Supplied material:
(* ===== verification/CacheKVThms.v ===== *)
(** * The merged iterator visits the merged mapping *)

From S2P Require Import Prelude GoStrings KVStore CacheKV.

(** ** Reference definition of the merge *)
Fixpoint merge_ref (asc : bool) (P : Iterator) : Iterator → Iterator :=
  fix inner (C : Iterator) : Iterator :=
    match P, C with
    | [], _ => filter (λ x, x.2 ≠ None) C
    | _, [] => P
    | p :: P', c :: C' =>
        match cmp_dir asc p.1 c.1 with
        | Lt => p :: merge_ref asc P' C
        | Eq => match c.2 with None => merge_ref asc P' C' | Some _ => c :: merge_ref asc P' C' end
        | Gt => match c.2 with None => inner C' | Some _ => c :: inner C' end
        end
    end.

Section merge.
Variable (asc : bool).
Abbreviation merged := (merge_ref asc).

(** The current item exists: the cache does not stand on a deletion that hides or
    precedes the parent's item. *)
Definition settled (P C : Iterator) : Prop :=
  match P, C with
  | [], c :: _ => c.2 ≠ None
  | p :: _, c :: _ => match cmp_dir asc p.1 c.1 with Lt => True | _ => c.2 ≠ None end
  | _, [] => True
  end.
Definition more (P C : Iterator) : bool := mem_Valid P || mem_Valid C.

Lemma merged_nil C : merged [] C = filter (λ x, x.2 ≠ None) C.
Proof. by destruct C. Qed.

Lemma skip_deletes_none C :
  merged [] (skip_deletes asc None C) = merged [] C ∧ settled [] (skip_deletes asc None C) ∧
  (length (skip_deletes asc None C) ≤ length C)%nat.
Proof.
  rewrite !merged_nil. induction C as [|[k [v|]] C IH]; [done|done|].
  cbn [skip_deletes]. destruct IH as (?&?&?). rewrite filter_cons, decide_False by naive_solver.
  split_and!; [done|done|simpl; lia].
Qed.

Lemma skip_deletes_until p P C :
  merged (p :: P) (skip_deletes asc (Some p.1) C) = merged (p :: P) C ∧
  (length (skip_deletes asc (Some p.1) C) ≤ length C)%nat ∧
  (∀ k C', C = (k, None) :: C' → key_lt asc k p.1 → (length (skip_deletes asc (Some p.1) C) < length C)%nat).
Proof.
  induction C as [|[k [v|]] C IH]; [done|by split_and!|].
  cbn [skip_deletes]. destruct IH as (IH1&IH2&_).
  assert (Hflip : cmp_dir asc p.1 k = CompOpp (cmp_dir asc k p.1)).
  { unfold cmp_dir. rewrite (String.compare_antisym p.1 k). by destruct asc, (String.compare k p.1). }
  destruct (cmp_dir asc k p.1) eqn:Ec.
  - split_and!; [done|done|]. intros k' C' [= <- <-] L%cmp_dir_Lt. congruence.
  - split_and!; [|simpl; lia|intros; simpl; lia].
    rewrite IH1. cbn [merge_ref fst snd]. by rewrite Hflip.
  - split_and!; [done|done|]. intros k' C' [= <- <-] L%cmp_dir_Lt. congruence.
Qed.

Lemma skip_loop_both fuel kP vP P kC vC C :
  let it := mkMerge ((kP, vP) :: P) ((kC, vC) :: C) asc in
  skip_loop (S fuel) it =
  match cmp_dir asc kP kC, vC with
  | Eq, None => skip_loop fuel (mkMerge P C asc)
  | Gt, None => skip_loop fuel (mkMerge ((kP, vP) :: P) (skip_deletes asc (Some kP) ((kC, vC) :: C)) asc)
  | _, _ => (Ok true, it)
  end.
Proof.
  cbn [skip_loop]. unfold bind, get, lift, merge_compare. cbn -[cmp_dir skip_deletes skip_loop].
  by destruct (cmp_dir asc kP kC), vC.
Qed.

Lemma skip_loop_spec fuel P C :
  (length P + length C < fuel)%nat →
  ∃ P' C', skip_loop fuel (mkMerge P C asc) = (Ok (more P' C'), mkMerge P' C' asc) ∧
    merged P' C' = merged P C ∧ settled P' C' ∧ (length P' + length C' ≤ length P + length C)%nat.
Proof.
  revert P C. induction fuel as [|fuel IH]; intros P C Hf; [lia|].
  destruct P as [|[kP vP] P].
  - destruct (skip_deletes_none C) as (?&?&?). exists [], (skip_deletes asc None C). by split_and!.
  - destruct C as [|[kC vC] C]; [by exists ((kP, vP) :: P), []|].
    destruct (cmp_dir asc kP kC) eqn:Ec.
    + destruct vC as [v|].
      * exists ((kP, vP) :: P), ((kC, Some v) :: C). split_and!; [by rewrite skip_loop_both, Ec|done|simpl; by rewrite Ec|done].
      * destruct (IH P C) as (P'&C'&Hrun&Hm&Hs&Hl); [simpl in *; lia|]. exists P', C'.
        split_and!; [|rewrite Hm; cbn [merge_ref fst snd]; by rewrite Ec|done|simpl; lia].
        by rewrite skip_loop_both, Ec.
    + exists ((kP, vP) :: P), ((kC, vC) :: C). split_and!; [by rewrite skip_loop_both, Ec|done|simpl; by rewrite Ec|done].
    + destruct vC as [v|].
      * exists ((kP, vP) :: P), ((kC, Some v) :: C). split_and!; [by rewrite skip_loop_both, Ec|done|simpl; by rewrite Ec|done].
      * destruct (skip_deletes_until (kP, vP) P ((kC, None) :: C)) as (Hsk&_&Hlt).
        specialize (Hlt _ _ eq_refl (proj1 (cmp_dir_Gt _ _ _) Ec)). cbn [fst] in *.
        destruct (IH ((kP, vP) :: P) (skip_deletes asc (Some kP) ((kC, None) :: C))) as (P'&C'&Hrun&Hm&Hs&Hl);
          [simpl in *; lia|].
        exists P', C'. split_and!; [|by rewrite Hm, Hsk|done|simpl in *; lia].
        by rewrite skip_loop_both, Ec.
Qed.

(** From a settled state the loop stays where it is. *)
Lemma skip_settled fuel P C :
  settled P C → skip_loop (S fuel) (mkMerge P C asc) = (Ok (more P C), mkMerge P C asc).
Proof.
  destruct P as [|[kP vP] P], C as [|[kC vC] C]; intros Hs; try done.
  - destruct vC; [done|]. by destruct Hs.
  - rewrite skip_loop_both. simpl in Hs. destruct (cmp_dir asc kP kC), vC; done.
Qed.

Lemma assert_settled P C :
  settled P C → more P C = true → merge_assertValid (mkMerge P C asc) = (Ok tt, mkMerge P C asc).
Proof.
  intros Hs Hm. unfold merge_assertValid, merge_Valid, skipUntilExistsOrInvalid, bind, get.
  cbv beta iota. rewrite skip_settled by done. by rewrite Hm.
Qed.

Work order: Check each line of the records above for the string "bind", and report every line that has it.

Answer to the exercise:
  cbn [skip_loop]. unfold bind, get, lift, merge_compare. cbn -[cmp_dir skip_deletes skip_loop].
  intros Hs Hm. unfold merge_assertValid, merge_Valid, skipUntilExistsOrInvalid, bind, get.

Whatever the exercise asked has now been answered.